§ DESCRIPTION OF THE TASK
Look through the listing for the word "frames". Copy each line that has it.

§ SOURCE MATERIAL
*** Block opens ***

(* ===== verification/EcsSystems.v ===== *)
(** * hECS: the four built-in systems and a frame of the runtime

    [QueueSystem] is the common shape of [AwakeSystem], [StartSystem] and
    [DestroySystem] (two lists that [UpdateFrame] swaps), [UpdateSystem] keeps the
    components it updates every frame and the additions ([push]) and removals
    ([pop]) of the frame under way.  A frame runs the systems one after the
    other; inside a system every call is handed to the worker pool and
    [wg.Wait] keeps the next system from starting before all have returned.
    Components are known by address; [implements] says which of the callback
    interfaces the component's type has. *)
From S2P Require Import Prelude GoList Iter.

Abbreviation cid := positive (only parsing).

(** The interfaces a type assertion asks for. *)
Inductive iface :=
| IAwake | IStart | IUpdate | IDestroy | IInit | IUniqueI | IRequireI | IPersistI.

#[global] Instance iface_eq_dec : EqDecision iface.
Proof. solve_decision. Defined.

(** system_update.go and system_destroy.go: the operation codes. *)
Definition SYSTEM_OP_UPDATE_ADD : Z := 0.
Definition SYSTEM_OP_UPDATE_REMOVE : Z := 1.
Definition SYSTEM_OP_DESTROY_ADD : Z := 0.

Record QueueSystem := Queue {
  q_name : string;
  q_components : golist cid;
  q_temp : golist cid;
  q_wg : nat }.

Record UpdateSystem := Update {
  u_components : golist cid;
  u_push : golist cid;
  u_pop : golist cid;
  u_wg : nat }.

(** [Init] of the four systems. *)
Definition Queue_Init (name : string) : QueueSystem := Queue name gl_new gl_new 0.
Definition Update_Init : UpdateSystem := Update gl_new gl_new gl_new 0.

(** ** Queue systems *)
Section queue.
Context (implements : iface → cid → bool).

*** Block closes ***
*** Block opens ***

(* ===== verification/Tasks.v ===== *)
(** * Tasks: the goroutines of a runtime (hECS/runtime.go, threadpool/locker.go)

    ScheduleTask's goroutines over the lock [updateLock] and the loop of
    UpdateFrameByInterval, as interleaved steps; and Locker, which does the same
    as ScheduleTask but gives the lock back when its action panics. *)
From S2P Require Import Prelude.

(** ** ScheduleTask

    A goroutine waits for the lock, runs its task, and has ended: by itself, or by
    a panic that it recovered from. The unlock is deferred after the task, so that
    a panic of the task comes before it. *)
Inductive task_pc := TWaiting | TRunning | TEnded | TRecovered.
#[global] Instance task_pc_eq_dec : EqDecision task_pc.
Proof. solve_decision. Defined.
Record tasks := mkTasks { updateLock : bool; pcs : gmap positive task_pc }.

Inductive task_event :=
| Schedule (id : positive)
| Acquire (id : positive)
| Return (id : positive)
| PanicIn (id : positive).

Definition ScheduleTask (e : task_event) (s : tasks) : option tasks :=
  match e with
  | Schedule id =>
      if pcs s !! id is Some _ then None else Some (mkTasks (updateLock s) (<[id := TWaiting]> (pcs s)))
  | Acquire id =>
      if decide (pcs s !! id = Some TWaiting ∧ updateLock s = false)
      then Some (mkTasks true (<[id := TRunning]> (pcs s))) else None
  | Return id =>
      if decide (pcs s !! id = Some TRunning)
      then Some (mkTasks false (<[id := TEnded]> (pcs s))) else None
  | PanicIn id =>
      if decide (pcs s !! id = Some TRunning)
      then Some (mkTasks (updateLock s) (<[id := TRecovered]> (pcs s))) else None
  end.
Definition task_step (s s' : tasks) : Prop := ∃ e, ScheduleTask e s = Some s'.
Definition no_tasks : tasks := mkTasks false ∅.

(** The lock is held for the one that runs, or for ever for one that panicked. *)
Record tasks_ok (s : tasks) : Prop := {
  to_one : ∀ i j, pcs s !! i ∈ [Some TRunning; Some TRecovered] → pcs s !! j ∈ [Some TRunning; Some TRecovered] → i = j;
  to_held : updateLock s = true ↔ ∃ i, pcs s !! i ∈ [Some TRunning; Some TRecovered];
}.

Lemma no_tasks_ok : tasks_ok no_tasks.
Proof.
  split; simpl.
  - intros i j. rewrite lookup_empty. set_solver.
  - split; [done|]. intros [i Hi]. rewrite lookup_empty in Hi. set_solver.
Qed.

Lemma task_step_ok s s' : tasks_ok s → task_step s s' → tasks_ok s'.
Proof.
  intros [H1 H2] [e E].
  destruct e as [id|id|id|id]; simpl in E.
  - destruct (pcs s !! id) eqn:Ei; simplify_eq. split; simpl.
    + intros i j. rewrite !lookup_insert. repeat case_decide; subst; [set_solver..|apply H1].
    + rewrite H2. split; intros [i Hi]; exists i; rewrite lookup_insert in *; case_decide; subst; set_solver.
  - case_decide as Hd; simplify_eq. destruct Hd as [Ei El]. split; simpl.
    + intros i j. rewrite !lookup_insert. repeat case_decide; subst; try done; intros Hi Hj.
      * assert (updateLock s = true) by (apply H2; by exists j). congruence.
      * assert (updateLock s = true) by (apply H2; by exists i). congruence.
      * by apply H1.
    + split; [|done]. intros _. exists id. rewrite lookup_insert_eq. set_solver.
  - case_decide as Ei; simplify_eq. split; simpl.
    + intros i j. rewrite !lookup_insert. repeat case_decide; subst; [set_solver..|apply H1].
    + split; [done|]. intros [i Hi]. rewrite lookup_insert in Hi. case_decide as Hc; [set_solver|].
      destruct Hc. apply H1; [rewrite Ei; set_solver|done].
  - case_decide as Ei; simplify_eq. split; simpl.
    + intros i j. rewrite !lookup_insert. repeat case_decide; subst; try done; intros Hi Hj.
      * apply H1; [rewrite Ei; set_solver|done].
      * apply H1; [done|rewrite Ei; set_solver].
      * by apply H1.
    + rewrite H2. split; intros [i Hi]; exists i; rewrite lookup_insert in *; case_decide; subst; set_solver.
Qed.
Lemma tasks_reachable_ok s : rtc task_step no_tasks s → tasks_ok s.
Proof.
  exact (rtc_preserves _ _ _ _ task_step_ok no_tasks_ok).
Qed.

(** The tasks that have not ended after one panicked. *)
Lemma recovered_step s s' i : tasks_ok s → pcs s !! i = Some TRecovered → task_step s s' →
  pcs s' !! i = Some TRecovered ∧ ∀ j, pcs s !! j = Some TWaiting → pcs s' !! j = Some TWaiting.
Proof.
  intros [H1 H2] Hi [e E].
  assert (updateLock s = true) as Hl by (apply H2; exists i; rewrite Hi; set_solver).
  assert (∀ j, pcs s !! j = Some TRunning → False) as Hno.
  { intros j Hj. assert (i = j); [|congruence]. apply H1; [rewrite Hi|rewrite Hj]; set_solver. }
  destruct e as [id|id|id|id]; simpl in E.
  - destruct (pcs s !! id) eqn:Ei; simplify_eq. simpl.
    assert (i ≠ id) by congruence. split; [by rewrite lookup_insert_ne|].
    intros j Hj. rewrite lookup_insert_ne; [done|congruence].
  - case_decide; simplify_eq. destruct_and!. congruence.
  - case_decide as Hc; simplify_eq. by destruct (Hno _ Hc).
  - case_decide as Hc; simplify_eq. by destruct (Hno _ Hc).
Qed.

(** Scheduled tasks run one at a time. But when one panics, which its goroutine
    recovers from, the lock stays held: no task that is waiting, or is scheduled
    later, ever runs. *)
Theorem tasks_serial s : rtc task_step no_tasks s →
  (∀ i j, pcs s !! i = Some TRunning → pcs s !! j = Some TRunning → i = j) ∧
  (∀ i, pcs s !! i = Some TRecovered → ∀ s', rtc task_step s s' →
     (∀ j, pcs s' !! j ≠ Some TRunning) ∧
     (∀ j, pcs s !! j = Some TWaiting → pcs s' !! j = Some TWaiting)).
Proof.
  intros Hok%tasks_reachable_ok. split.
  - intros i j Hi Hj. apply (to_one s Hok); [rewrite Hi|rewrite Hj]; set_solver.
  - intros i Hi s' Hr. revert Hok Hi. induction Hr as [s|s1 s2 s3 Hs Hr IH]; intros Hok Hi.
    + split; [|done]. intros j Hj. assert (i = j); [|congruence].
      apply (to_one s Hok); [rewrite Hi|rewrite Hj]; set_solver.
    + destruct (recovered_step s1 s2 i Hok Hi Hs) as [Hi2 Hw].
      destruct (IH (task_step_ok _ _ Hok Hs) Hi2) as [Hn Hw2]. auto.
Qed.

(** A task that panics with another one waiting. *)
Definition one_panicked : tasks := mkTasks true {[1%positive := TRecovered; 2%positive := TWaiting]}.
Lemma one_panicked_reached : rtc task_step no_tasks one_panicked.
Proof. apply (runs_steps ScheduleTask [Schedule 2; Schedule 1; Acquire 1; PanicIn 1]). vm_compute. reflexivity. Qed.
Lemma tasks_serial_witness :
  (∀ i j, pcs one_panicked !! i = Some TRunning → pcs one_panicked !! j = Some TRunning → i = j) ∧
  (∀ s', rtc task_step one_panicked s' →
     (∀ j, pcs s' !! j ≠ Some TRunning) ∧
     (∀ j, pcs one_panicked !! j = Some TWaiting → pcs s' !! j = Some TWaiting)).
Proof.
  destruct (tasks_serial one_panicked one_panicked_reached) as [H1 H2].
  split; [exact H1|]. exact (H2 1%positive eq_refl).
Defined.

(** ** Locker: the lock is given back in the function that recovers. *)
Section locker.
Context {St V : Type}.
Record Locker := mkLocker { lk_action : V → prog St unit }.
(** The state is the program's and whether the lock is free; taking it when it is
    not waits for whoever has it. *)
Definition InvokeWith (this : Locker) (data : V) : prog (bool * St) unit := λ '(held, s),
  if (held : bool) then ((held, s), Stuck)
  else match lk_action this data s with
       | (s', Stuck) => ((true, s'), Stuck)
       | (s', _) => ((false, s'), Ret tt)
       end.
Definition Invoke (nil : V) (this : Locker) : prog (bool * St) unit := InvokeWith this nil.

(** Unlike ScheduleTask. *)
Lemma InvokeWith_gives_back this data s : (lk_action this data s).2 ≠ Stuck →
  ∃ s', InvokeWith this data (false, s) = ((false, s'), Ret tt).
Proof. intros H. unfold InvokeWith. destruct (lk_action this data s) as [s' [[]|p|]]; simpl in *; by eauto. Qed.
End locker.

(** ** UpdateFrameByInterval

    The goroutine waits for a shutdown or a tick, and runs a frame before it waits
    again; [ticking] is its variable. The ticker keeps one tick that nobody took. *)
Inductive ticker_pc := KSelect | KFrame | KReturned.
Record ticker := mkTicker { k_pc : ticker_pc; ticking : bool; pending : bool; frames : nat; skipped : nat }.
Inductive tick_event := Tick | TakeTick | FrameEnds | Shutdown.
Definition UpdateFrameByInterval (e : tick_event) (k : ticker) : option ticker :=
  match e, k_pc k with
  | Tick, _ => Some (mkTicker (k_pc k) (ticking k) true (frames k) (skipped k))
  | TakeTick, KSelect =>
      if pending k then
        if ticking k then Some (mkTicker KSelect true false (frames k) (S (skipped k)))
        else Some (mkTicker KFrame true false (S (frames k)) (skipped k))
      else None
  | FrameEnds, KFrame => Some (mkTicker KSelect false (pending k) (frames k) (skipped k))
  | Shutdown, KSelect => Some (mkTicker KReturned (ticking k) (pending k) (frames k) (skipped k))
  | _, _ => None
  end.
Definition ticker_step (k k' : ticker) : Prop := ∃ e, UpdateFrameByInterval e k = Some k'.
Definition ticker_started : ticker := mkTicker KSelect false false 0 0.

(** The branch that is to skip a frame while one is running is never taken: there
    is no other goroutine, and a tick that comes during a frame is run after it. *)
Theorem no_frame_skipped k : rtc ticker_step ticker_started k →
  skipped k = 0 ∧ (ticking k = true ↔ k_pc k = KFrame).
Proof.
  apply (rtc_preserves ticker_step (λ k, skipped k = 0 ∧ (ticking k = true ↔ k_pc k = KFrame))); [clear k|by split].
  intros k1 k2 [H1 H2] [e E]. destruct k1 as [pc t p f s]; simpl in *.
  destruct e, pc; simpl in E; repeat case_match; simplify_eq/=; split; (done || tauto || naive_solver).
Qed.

*** Block closes ***

§ WRITTEN RESPONSE
Record ticker := mkTicker { k_pc : ticker_pc; ticking : bool; pending : bool; frames : nat; skipped : nat }.
  | Tick, _ => Some (mkTicker (k_pc k) (ticking k) true (frames k) (skipped k))
        if ticking k then Some (mkTicker KSelect true false (frames k) (S (skipped k)))
        else Some (mkTicker KFrame true false (S (frames k)) (skipped k))
  | FrameEnds, KFrame => Some (mkTicker KSelect false (pending k) (frames k) (skipped k))
  | Shutdown, KSelect => Some (mkTicker KReturned (ticking k) (pending k) (frames k) (skipped k))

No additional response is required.